Artinya, ada pilihan ketika manusia merasakan kondisi seperti itu. Apakah ia
akan tetap berada dalam penderitaan tersebut atau memilih untuk tidak tenggelam
dalam penderitaan tersebut. Justru penderitaan itu ia gunakan sebagai pijakan
untuk merasakan kebahagiaan.
Seorang
penyair dan sufi besar bernama Sa’di Syirazi pernah merasakan kesedihan dalam
hatinya karena ia kehilangan sepatu. Ia menderita. Hingga pada suatu saat
berada di Masjid Kufah, ia melihat seseorang yang telah kehilangan kedua
kakinya. Namun, orang tersebut tak terlihat menderita.
Sa’di
kemudian merasakan perasaan yang lain. Ia memang masih tak punya sepatu namun
ia tak lagi menderita. Ia kemudian bersujud kepada Allah SWT dengan penuh rasa
syukur. Perasaan Sa’di berubah atas musibah yang ia alami.
Agama
telah menyatakan, supaya manusia tidak berduka dengan apa yang hilang dari
mereka dan tidak terlalu bersuka ria dengan apa yang datang kepadanya.
Kebahagiaan yang sejati adalah kepuasan menerima apa yang Allah takdirkan.
Termasuk di dalamnya ketika ditimpa kehilangan. Meski banyak orang yang terpaku
dengan sebuah kehilangan yang menimpanya.
Mereka
mengalami missing tile syndrome atau sindroma genteng hilang. Pada suatu
ketika seseorang melihat atap rumahnya, dilihatnya atap itu lengkap. Pada saat
berikutnya, orang itu melihat ada satu genteng yang hilang di atap rumahnya.
Orang itu terus memikirkan genteng yang hilang itu. Melupakan semua genteng
bagus yang masih berada di atap rumah. Ini membuatnya menjadi menderita. Ini
pun terjadi dalam kehidupan. Jika seseorang terus memusatkan pada sesuatu yang
hilang, tentu tak akan membuatnya bahagia.
Menjalankan
perintah Allah dan menjauhi larangan-Nya juga menjadi tangga mencapai
kebahagiaan. Karena tujuan akhir dari semua perintah Allah adalah untuk meraih
kebahagiaan.
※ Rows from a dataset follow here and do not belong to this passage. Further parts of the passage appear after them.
Definition no_proxy : ProxySnapshot :=
  {| px_Active := 0; px_Accepted := 0; px_Rejected := ∅; px_Completed := ∅; px_DurationSeconds := ∅; px_ClientBytes := ∅;
     px_BackendBytes := ∅; px_ConnectAttempts := ∅ |}.
Definition no_dns : DNSSnapshot :=
  {| dn_EntriesPositive := 0; dn_EntriesNegative := 0; dn_EvictionsPositive := 0; dn_EvictionsNegative := 0; dn_Pending := 0;
     dn_RejectedPending := 0; dn_Requests := ∅; dn_Resolutions := ∅ |}.
Definition NewRegistry (now : Z) : Registry :=
  {| rg_started := now; rg_generation := 0; rg_reload := ∅; rg_reloadTime := ∅; rg_components := ∅; rg_proxy := no_proxy;
     rg_dns := no_dns; rg_wg := ∅; rg_groups := ∅; rg_probes := ∅; rg_routes := ∅; rg_pfSync := ∅; rg_kernelRepair := ∅;
     rg_kernelDrift := 0; rg_firewallDrift := 0 |}.

(** ** Bounded labels *)
Definition enum (value : string) (allowed : list string) : string :=
  if bool_decide (value ∈ allowed) then value else "other".
Definition boundedOutcome (value : string) : string :=
  enum value ["success"; "failure"; "completed"; "canceled"; "error"; "ok"; "degraded"; "skipped"; "rejected"].
Definition fixedParts (value : string) (count : nat) : list string :=
  let parts := str_split "|" value in take count (parts ++ replicate (count - length parts) "").
Definition part (value : string) (count i : nat) : string := nth i (fixedParts value count) "".
Definition egress_byte (c : ascii) : bool :=
  is_lower c || is_upper c || is_digit c || bool_decide (c = "-"%char) || bool_decide (c = "_"%char) || bool_decide (c = "."%char).
Definition egressIdentity (value : string) : string :=
  if bool_decide (value = "") then "direct"
  else if 64 <? String.length value then "other"
  else if str_forallb egress_byte value then value else "other".

(** [m[key] += value] for every entry, under the key [f] gives it. *)
Definition bump (m : gmap string Z) (key : string) (n : Z) : gmap string Z :=
  <[key := wrap64 (default 0%Z (m !! key) + n)]> m.
Definition fold_counts (f : string → string) (m : gmap string Z) : gmap string Z :=
  foldl (λ out kv, bump out (f kv.1) kv.2) ∅ (map_to_list m).
Definition sorted_entries {V} (m : gmap string V) : list (string * V) :=
  omap (λ k, (k,.) <$> m !! k) (sorted_set (dom m)).
Definition fold_floats (f : string → string) (m : gmap string float64) : gmap string float64 :=
  foldl (λ out kv, <[f kv.1 := f_add (default f_zero (out !! f kv.1)) kv.2]> out) ∅ (sorted_entries m).

(** ** The setters *)
Definition sessions_outcome (key : string) : string := enum key ["completed"; "canceled"; "error"].
Definition rejected_key (key : string) : string :=
  str_join "|" [enum (part key 3 0) ["tls"; "http"];
    enum (part key 3 1) ["source_denied"; "parse_error"; "destination_denied"; "overload"; "dial_error"];
    enum (part key 3 2) ["loopback"; "non_loopback"]].
Definition attempt_key (key : string) : string :=
  enum (part key 3 0) ["success"; "failure"] +:+ "|" +:+ enum (part key 3 1) ["direct"; "marked"] +:+ "|" +:+ egressIdentity (part key 3 2).
Definition normalizeProxy (value : ProxySnapshot) : ProxySnapshot :=
  {| px_Active := px_Active value; px_Accepted := px_Accepted value;
     px_Rejected := fold_counts rejected_key (px_Rejected value);
     px_Completed := fold_counts sessions_outcome (px_Completed value);
     px_DurationSeconds := fold_floats sessions_outcome (px_DurationSeconds value);
     px_ClientBytes := fold_counts sessions_outcome (px_ClientBytes value);
     px_BackendBytes := fold_counts sessions_outcome (px_BackendBytes value);
     px_ConnectAttempts := fold_counts attempt_key (px_ConnectAttempts value) |}.

Definition request_results : list string := ["hit"; "miss"; "stale"; "negative"; "refresh"; "rejection"].
Definition rcodes : list string := ["positive"; "nxdomain"; "nodata"; "transient"].
Definition add_resolution (out : gmap string DNSResolution) (key : string) (value : DNSResolution) : gmap string DNSResolution :=
  let current := default {| dr_Count := 0; dr_DurationSeconds := f_zero |} (out !! key) in
  <[key := {| dr_Count := wrap64 (dr_Count current + dr_Count value);
              dr_DurationSeconds := f_add (dr_DurationSeconds current) (dr_DurationSeconds value) |}]> out.
Definition fold_resolutions (f : string → string) (m : gmap string DNSResolution) : gmap string DNSResolution :=
  foldl (λ out kv, add_resolution out (f kv.1) kv.2) ∅ (sorted_entries m).
Definition resolution_key (key : string) : string := enum (part key 2 0) rcodes +:+ "|" +:+ egressIdentity (part key 2 1).
Definition normalizeDNS (s : DNSSnapshot) : DNSSnapshot :=
  {| dn_EntriesPositive := dn_EntriesPositive s; dn_EntriesNegative := dn_EntriesNegative s;
     dn_EvictionsPositive := dn_EvictionsPositive s; dn_EvictionsNegative := dn_EvictionsNegative s; dn_Pending := dn_Pending s;
     dn_RejectedPending := dn_RejectedPending s; dn_Requests := fold_counts (λ key, enum key request_results) (dn_Requests s);
     dn_Resolutions := fold_resolutions resolution_key (dn_Resolutions s) |}.
Definition block (b : list sample) (N : list string) : Prop := NoDup (series <$> b) ∧ Forall (λ s, sm_Name s ∈ N) b.
Lemma block_first {V} (m : gmap string V) (f : string * V → list sample) N :
  (∀ kv, NoDup (sm_Name <$> f kv) ∧ Forall (λ s, first_label s = Some kv.1) (f kv) ∧ Forall (λ s, sm_Name s ∈ N) (f kv)) →
  block (sorted_entries m ≫= f) N.
Proof.
  intros Hf. split; [apply entries_first; intros kv; by destruct (Hf kv) as (?&?&_)|].
  apply Forall_bind, Forall_forall. intros kv _. apply Hf.
Qed.
Lemma block_inj {V} (m : gmap string V) (f : string * V → list sample) N :
  (∀ kv, NoDup (sm_Name <$> f kv) ∧ Forall (λ s, sm_Name s ∈ N) (f kv)) →
  (∀ kv kv' s s', kv.1 ∈ dom m → kv'.1 ∈ dom m → s ∈ f kv → s' ∈ f kv' → sm_Labels s = sm_Labels s' → kv.1 = kv'.1) →
  block (sorted_entries m ≫= f) N.
Proof.
  intros Hf Hinj. split.
  - apply entries_NoDup; [intros kv; apply Hf|]. intros kv kv' s s' ???? [= _ E]. eauto.
  - apply Forall_bind, Forall_forall. intros kv _. apply Hf.
Qed.

Lemma enum_idem v l : enum (enum v l) l = enum v l.
Proof.
  unfold enum. destruct (bool_decide (v ∈ l)) eqn:E; [by rewrite E|]. by destruct (bool_decide ("other" ∈ l)).
Qed.
Lemma enum_free c v l : str_free c "other" → Forall (str_free c) l → str_free c (enum v l).
Proof. intros Ho Hl. unfold enum. case_bool_decide as Hv; [|done]. rewrite Forall_forall in Hl. auto. Qed.
Lemma egressIdentity_free v : str_free "|" (egressIdentity v).
Proof.
  unfold egressIdentity. case_bool_decide; [done|]. case_match; [done|]. destruct (str_forallb egress_byte v) eqn:E; [|done].
  by eapply str_free_bytes; [exact E|].
Qed.
Lemma rejected_key_parts k : fixedParts (rejected_key k) 3 =
  [enum (part k 3 0) ["tls"; "http"];
   enum (part k 3 1) ["source_denied"; "parse_error"; "destination_denied"; "overload"; "dial_error"];
   enum (part k 3 2) ["loopback"; "non_loopback"]].
Proof. apply fixedParts3; apply enum_free; by repeat constructor. Qed.
Lemma resolution_key_parts k : fixedParts (resolution_key k) 2 = [enum (part k 2 0) rcodes; egressIdentity (part k 2 1)].
Proof. apply fixedParts2; [apply enum_free; by repeat constructor|apply egressIdentity_free]. Qed.
Lemma knownEgress_free r v : str_free "|" v → str_free "|" (knownEgress r v).
Proof. intros. unfold knownEgress. by repeat case_bool_decide. Qed.
Lemma known_attempt_parts r k : fixedParts (known_attempt r k) 3 = [part k 3 0; part k 3 1; knownEgress r (part k 3 2)].
Proof. apply fixedParts3; [apply part_free..|]. apply knownEgress_free, part_free. Qed.
Lemma known_resolution_parts r k : fixedParts (known_resolution r k) 2 = [part k 2 0; knownEgress r (egressIdentity (part k 2 1))].
Proof. apply fixedParts2; [apply part_free|]. apply knownEgress_free, egressIdentity_free. Qed.

Ltac names := apply (bool_decide_unpack _); vm_compute; exact I.
Ltac in_names := repeat (apply Forall_cons; split); try apply Forall_nil; cbn [sm_Name count gauge plain]; set_solver.
Ltac per_key := split_and!; [names|repeat (apply Forall_cons; split); done|in_names].

Lemma rejected_block r : registry_ok r → block (rejected_sample <$> sorted_entries (px_Rejected (rg_proxy r))) ["sakhtar_wg_proxy_sessions_rejected_total"].
Proof.
  intros [Hr _ _]. rewrite fmap_entries. apply block_inj; [intros kv; split; [names|in_names]|].
  intros [k v] [k' v'] s s' (k1&E)%Hr (k2&E')%Hr -> %list_elem_of_singleton -> %list_elem_of_singleton. cbn [fst] in E, E'. subst k k'.
  unfold rejected_sample, part. cbn [count sm_Labels fst]. rewrite !rejected_key_parts. cbn [nth]. rewrite !enum_idem.
  intros [= E1 E2 E3]. unfold rejected_key. by rewrite E1, E2, E3.
Qed.
Lemma requests_block r : registry_ok r →
  block ((λ kv, count "sakhtar_wg_dns_requests_total" [("result", enum kv.1 request_results)] kv.2) <$> sorted_entries (dn_Requests (rg_dns r)))
    ["sakhtar_wg_dns_requests_total"].
Proof.
  intros [_ Hr _]. rewrite fmap_entries. apply block_inj; [intros kv; split; [names|in_names]|].
  intros [k v] [k' v'] s s' (k1&E)%Hr (k2&E')%Hr -> %list_elem_of_singleton -> %list_elem_of_singleton. cbn [fst] in E, E'. subst k k'.
  cbn [count sm_Labels fst]. rewrite !enum_idem. by intros [= E].
Qed.
Lemma attempts_block r : block (attempt_samples r) ["sakhtar_wg_proxy_backend_connect_attempts_total"].
Proof.
  unfold attempt_samples. rewrite fmap_entries. apply block_inj; [intros kv; split; [names|in_names]|].
  intros [k v] [k' v'] s s' (k1&_&E)%fold_counts_keys (k2&_&E')%fold_counts_keys -> %list_elem_of_singleton -> %list_elem_of_singleton.
  cbn [fst] in E, E'. subst k k'. unfold part. cbn [count sm_Labels fst]. rewrite !known_attempt_parts. cbn [nth].
  intros [= E1 E2 E3]. unfold known_attempt. by rewrite E1, E2, E3.
Qed.
Lemma resolutions_block r : registry_ok r →
  block (sorted_entries (fold_resolutions (known_resolution r) (dn_Resolutions (rg_dns r))) ≫= resolution_samples)
    ["sakhtar_wg_dns_resolutions_total"; "sakhtar_wg_dns_resolution_duration_seconds_sum"].
Proof.
  intros [_ _ Hr]. apply block_inj; [intros kv; split; [names|in_names]|].
  intros [k v] [k' v'] s s' (k1&(k3&->)%Hr&E)%fold_resolutions_keys (k2&(k4&->)%Hr&E')%fold_resolutions_keys Hs Hs' Hl.
  cbn [fst] in E, E'. subst k k'.
  assert (∀ k v s, s ∈ resolution_samples (known_resolution r (resolution_key k), v) → ∃ class,
    sm_Labels s = Some [("outcome", enum (part k 2 0) rcodes); ("egress_class", class);
                        ("egress", knownEgress r (egressIdentity (part (resolution_key k) 2 1)))]) as Hlab.
  { intros k0 v0 s0. unfold resolution_samples, part. cbn [fst]. rewrite !known_resolution_parts. cbn [nth]. unfold part.
    rewrite !resolution_key_parts. cbn [nth]. rewrite !enum_idem.
    intros [-> |[-> |[]%elem_of_nil]%elem_of_cons]%elem_of_cons; cbn [count gauge sm_Labels]; by eexists. }
  destruct (Hlab _ _ _ Hs) as [c E1]. destruct (Hlab _ _ _ Hs') as [c' E2]. rewrite E1, E2 in Hl. injection Hl as El _ Er.
  assert (part (resolution_key k3) 2 0 = part (resolution_key k4) 2 0) as Ep by (unfold part; by rewrite !resolution_key_parts).
  cbn [fst]. unfold known_resolution. by rewrite Er, Ep.
Qed.

Lemma entries_block {V} (m : gmap string V) (g : string * V → sample) n :
  (∀ kv, sm_Name (g kv) = n ∧ first_label (g kv) = Some kv.1) → block (g <$> sorted_entries m) [n].
Proof.
  intros Hg. rewrite fmap_entries. apply block_first. intros kv. destruct (Hg kv) as [Hn Hf].
  split_and!; [apply NoDup_singleton|by apply Forall_singleton|]. apply Forall_singleton. rewrite Hn. by left.
Qed.
Definition blocks r (p : process) (now : Z) : list (list sample) :=
  [process_samples r p; reload_samples r; component_samples r;
   take 4 (proxy_samples r); rejected_sample <$> sorted_entries (px_Rejected (rg_proxy r)); session_samples (rg_proxy r); attempt_samples r;
   take 6 (dns_samples r);
   (λ kv, count "sakhtar_wg_dns_requests_total" [("result", enum kv.1 request_results)] kv.2) <$> sorted_entries (dn_Requests (rg_dns r));
   sorted_entries (fold_resolutions (known_resolution r) (dn_Resolutions (rg_dns r))) ≫= resolution_samples;
   sorted_entries (rg_wg r) ≫= wg_samples; group_sample <$> sorted_entries (rg_groups r);
   sorted_entries (rg_probes r) ≫= probe_samples; sorted_entries (rg_routes r) ≫= source_samples now;
   (λ kv, count "sakhtar_wg_pfsync_reconcile_total" [("outcome", kv.1)] kv.2) <$> sorted_entries (rg_pfSync r);
   (λ kv, count "sakhtar_wg_kernel_repair_total" [("outcome", kv.1)] kv.2) <$> sorted_entries (rg_kernelRepair r)].
Lemma WritePrometheus_blocks r p now : WritePrometheus r p now = concat (blocks r p now).
Proof.
  unfold WritePrometheus, blocks, proxy_samples, dns_samples. cbn [concat take]. cbn [app]. rewrite <-!app_assoc, app_nil_r. done.
Qed.
Definition block_names : list (list string) :=
  [["sakhtar_wg_active_generation"; "sakhtar_wg_process_uptime_seconds"; "sakhtar_wg_process_goroutines"; "sakhtar_wg_process_heap_bytes";
    "sakhtar_wg_process_open_fds"];
   ["sakhtar_wg_reload_attempts_total"; "sakhtar_wg_reload_duration_seconds_sum"]; ["sakhtar_wg_component_ready"];
   ["sakhtar_wg_kernel_drift"; "sakhtar_wg_firewall_drift"; "sakhtar_wg_proxy_sessions_active"; "sakhtar_wg_proxy_sessions_accepted_total"];
   ["sakhtar_wg_proxy_sessions_rejected_total"];
   ["sakhtar_wg_proxy_sessions_completed_total"; "sakhtar_wg_proxy_session_duration_seconds_sum"; "sakhtar_wg_proxy_client_bytes_total";
    "sakhtar_wg_proxy_backend_bytes_total"];
   ["sakhtar_wg_proxy_backend_connect_attempts_total"];
   ["sakhtar_wg_dns_cache_entries"; "sakhtar_wg_dns_cache_evictions_total"; "sakhtar_wg_dns_pending"; "sakhtar_wg_dns_pending_rejected_total"];
   ["sakhtar_wg_dns_requests_total"]; ["sakhtar_wg_dns_resolutions_total"; "sakhtar_wg_dns_resolution_duration_seconds_sum"];
   ["sakhtar_wg_wg_handshake_age_seconds"; "sakhtar_wg_wg_receive_bytes"; "sakhtar_wg_wg_transmit_bytes"; "sakhtar_wg_wg_session_recent"];
   ["sakhtar_wg_group_policy_state"];
   ["sakhtar_wg_active_probe_success"; "sakhtar_wg_active_probe_duration_seconds"; "sakhtar_wg_active_probe_timestamp_seconds"];
   ["sakhtar_wg_route_source_prefixes"; "sakhtar_wg_route_source_last_success_timestamp_seconds"; "sakhtar_wg_route_source_last_success_age_seconds"];
   ["sakhtar_wg_pfsync_reconcile_total"]; ["sakhtar_wg_kernel_repair_total"]].
Lemma sessions_block p : block (session_samples p) (nth 5 block_names []).
Proof.
  unfold session_samples. csimpl.
  destruct (px_Completed p !! "completed"), (px_Completed p !! "canceled"), (px_Completed p !! "error"), (px_Completed p !! "other");
    (split; [names|in_names]).
Qed.
Lemma named_blocks r p now : registry_ok r → Forall2 block (blocks r p now) block_names.
Proof.
  intros Hok. unfold blocks, block_names. repeat apply Forall2_cons_2; [..|constructor]; cbv beta.
  - unfold process_samples. destruct (ps_fds p); (split; [names|in_names]).
  - apply block_first. intros kv. per_key.
  - apply entries_block. done.
  - split; [names|in_names].
  - by apply rejected_block.
  - apply sessions_block.
  - apply attempts_block.
  - split; [names|in_names].
  - by apply requests_block.
  - by apply resolutions_block.
  - apply block_first. intros kv. per_key.
  - by apply entries_block.
  - apply block_first. intros kv. unfold probe_samples. destruct (pr_ObservedAt kv.2); per_key.
  - apply block_first. intros kv. unfold source_samples. destruct (so_LastSuccess kv.2); per_key.
  - by apply entries_block.
  - by apply entries_block.
Qed.
Lemma series_unique r p now : registry_ok r → NoDup (series <$> WritePrometheus r p now).
Proof. intros Hok. rewrite WritePrometheus_blocks. apply (series_blocks _ block_names); [by apply named_blocks|names]. Qed.
Lemma sample_named r p now s : registry_ok r → s ∈ WritePrometheus r p now → sm_Name s ∈ concat block_names.
Proof.
  intros Hok. rewrite WritePrometheus_blocks. generalize (named_blocks r p now Hok). induction 1 as [|b N bs Ns [_ Hb] _ IH]; [by intros ?%elem_of_nil|].
  cbn [concat]. rewrite !elem_of_app. intros [Hs|Hs]; [left|right; by apply IH]. rewrite Forall_forall in Hb. by apply Hb.
Qed.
Allah menyuruh manusia untuk ruku dan sujud serta berbuat kebaikan
agar manusia bahagia. “Siapa yang berpaling dari peringatan-Ku, dia akan
mendapatkan penghidupan yang sempit.” (QS. 20: 124).
Selain
itu, tak semestinya kebahagiaan itu dinikmati sendiri. Jika meneladani Nabi
Muhammad SAW, maka seorang Muslim tak akan memonopoli kebahagiaan tersebut.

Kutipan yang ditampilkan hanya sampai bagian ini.